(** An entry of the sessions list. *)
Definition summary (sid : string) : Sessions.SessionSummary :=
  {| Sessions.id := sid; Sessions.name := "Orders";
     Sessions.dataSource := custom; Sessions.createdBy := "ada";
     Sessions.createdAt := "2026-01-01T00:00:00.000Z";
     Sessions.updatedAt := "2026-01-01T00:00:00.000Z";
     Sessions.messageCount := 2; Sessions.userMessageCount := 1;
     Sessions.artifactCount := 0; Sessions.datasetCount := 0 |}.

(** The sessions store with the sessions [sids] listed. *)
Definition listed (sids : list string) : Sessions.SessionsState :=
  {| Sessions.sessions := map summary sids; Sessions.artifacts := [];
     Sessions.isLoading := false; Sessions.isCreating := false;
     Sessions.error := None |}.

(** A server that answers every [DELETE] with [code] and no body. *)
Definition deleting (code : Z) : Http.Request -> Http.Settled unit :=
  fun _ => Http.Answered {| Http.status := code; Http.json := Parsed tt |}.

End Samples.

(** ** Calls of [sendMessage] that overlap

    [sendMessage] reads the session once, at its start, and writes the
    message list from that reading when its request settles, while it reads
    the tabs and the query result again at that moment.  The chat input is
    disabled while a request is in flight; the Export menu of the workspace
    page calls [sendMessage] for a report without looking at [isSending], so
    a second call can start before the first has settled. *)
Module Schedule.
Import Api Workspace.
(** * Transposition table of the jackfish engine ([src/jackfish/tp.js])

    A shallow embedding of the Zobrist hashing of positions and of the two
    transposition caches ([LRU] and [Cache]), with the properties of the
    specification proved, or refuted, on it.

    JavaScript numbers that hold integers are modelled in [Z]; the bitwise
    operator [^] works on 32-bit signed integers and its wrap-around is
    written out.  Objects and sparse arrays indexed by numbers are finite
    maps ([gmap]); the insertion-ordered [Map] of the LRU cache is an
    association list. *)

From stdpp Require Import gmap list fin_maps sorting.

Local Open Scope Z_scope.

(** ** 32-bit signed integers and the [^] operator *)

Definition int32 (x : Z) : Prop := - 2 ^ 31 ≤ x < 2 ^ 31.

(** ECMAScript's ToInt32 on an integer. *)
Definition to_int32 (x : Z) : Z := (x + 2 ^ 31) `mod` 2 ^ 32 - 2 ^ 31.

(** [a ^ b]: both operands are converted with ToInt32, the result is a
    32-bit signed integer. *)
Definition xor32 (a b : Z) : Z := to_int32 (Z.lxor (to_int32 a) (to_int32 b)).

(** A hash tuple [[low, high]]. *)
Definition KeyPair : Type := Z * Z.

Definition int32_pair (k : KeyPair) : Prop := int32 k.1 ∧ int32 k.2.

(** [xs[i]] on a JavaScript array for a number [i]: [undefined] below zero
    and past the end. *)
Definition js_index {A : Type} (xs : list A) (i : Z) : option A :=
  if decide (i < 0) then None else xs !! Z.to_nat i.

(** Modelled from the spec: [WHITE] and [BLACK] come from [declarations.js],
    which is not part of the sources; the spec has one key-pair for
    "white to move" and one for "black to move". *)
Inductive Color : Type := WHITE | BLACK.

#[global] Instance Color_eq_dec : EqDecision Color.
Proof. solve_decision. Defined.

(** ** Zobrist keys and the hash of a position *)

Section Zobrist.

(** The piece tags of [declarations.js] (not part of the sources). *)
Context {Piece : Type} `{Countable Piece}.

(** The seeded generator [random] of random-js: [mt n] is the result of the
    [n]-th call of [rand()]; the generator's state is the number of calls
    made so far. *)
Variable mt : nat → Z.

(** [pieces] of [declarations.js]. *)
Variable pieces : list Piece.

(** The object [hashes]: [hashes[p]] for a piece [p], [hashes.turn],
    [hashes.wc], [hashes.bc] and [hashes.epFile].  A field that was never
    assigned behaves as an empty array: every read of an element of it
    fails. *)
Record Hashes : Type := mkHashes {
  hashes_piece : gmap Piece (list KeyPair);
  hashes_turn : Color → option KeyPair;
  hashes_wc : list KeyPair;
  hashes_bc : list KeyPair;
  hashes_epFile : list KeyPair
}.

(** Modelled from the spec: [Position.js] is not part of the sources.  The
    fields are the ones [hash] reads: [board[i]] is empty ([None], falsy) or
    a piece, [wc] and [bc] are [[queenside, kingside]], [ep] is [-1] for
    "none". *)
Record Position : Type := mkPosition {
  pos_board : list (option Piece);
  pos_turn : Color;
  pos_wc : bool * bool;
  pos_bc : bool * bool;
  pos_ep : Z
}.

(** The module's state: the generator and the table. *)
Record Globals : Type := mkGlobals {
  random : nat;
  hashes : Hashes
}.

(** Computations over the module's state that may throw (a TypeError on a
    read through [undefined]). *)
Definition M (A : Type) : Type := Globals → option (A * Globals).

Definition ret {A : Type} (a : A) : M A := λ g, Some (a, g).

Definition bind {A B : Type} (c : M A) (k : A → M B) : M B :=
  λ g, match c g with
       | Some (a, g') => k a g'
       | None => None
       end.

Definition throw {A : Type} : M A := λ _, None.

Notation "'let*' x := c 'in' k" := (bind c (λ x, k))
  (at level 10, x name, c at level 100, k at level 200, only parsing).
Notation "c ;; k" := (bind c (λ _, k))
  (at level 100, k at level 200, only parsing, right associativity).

........

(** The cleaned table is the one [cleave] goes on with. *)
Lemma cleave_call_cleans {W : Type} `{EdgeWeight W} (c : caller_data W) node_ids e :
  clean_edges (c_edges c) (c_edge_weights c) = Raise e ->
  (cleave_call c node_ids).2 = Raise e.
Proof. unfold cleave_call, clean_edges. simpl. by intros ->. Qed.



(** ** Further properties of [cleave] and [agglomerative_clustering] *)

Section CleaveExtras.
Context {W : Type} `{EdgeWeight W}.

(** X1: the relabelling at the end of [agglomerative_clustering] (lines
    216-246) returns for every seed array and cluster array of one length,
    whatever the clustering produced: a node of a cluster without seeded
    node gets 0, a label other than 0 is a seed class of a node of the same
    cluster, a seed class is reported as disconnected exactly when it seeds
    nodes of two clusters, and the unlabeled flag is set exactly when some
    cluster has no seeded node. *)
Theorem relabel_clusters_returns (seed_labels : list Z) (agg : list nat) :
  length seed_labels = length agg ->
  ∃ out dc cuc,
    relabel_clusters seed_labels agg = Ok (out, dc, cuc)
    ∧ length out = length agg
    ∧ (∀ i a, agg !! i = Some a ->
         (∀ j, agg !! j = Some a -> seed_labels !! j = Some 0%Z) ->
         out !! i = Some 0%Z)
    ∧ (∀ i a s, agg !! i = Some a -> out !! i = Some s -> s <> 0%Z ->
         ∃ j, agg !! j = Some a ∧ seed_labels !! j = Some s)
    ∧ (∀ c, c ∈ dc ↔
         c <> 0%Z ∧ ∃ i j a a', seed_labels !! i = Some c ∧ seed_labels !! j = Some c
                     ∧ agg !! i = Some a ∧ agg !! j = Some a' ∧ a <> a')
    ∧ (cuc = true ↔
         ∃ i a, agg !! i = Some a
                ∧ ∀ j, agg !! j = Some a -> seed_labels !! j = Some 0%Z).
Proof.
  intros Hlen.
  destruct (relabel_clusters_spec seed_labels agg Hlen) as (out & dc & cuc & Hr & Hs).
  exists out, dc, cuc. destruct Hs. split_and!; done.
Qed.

........

ASSIGNMENT => Find the lines above that contain the word "bind" and collect them.

WRITTEN SOLUTION =>
Definition bind {A B : Type} (c : M A) (k : A → M B) : M B :=
Notation "'let*' x := c 'in' k" := (bind c (λ x, k))
Notation "c ;; k" := (bind c (λ _, k))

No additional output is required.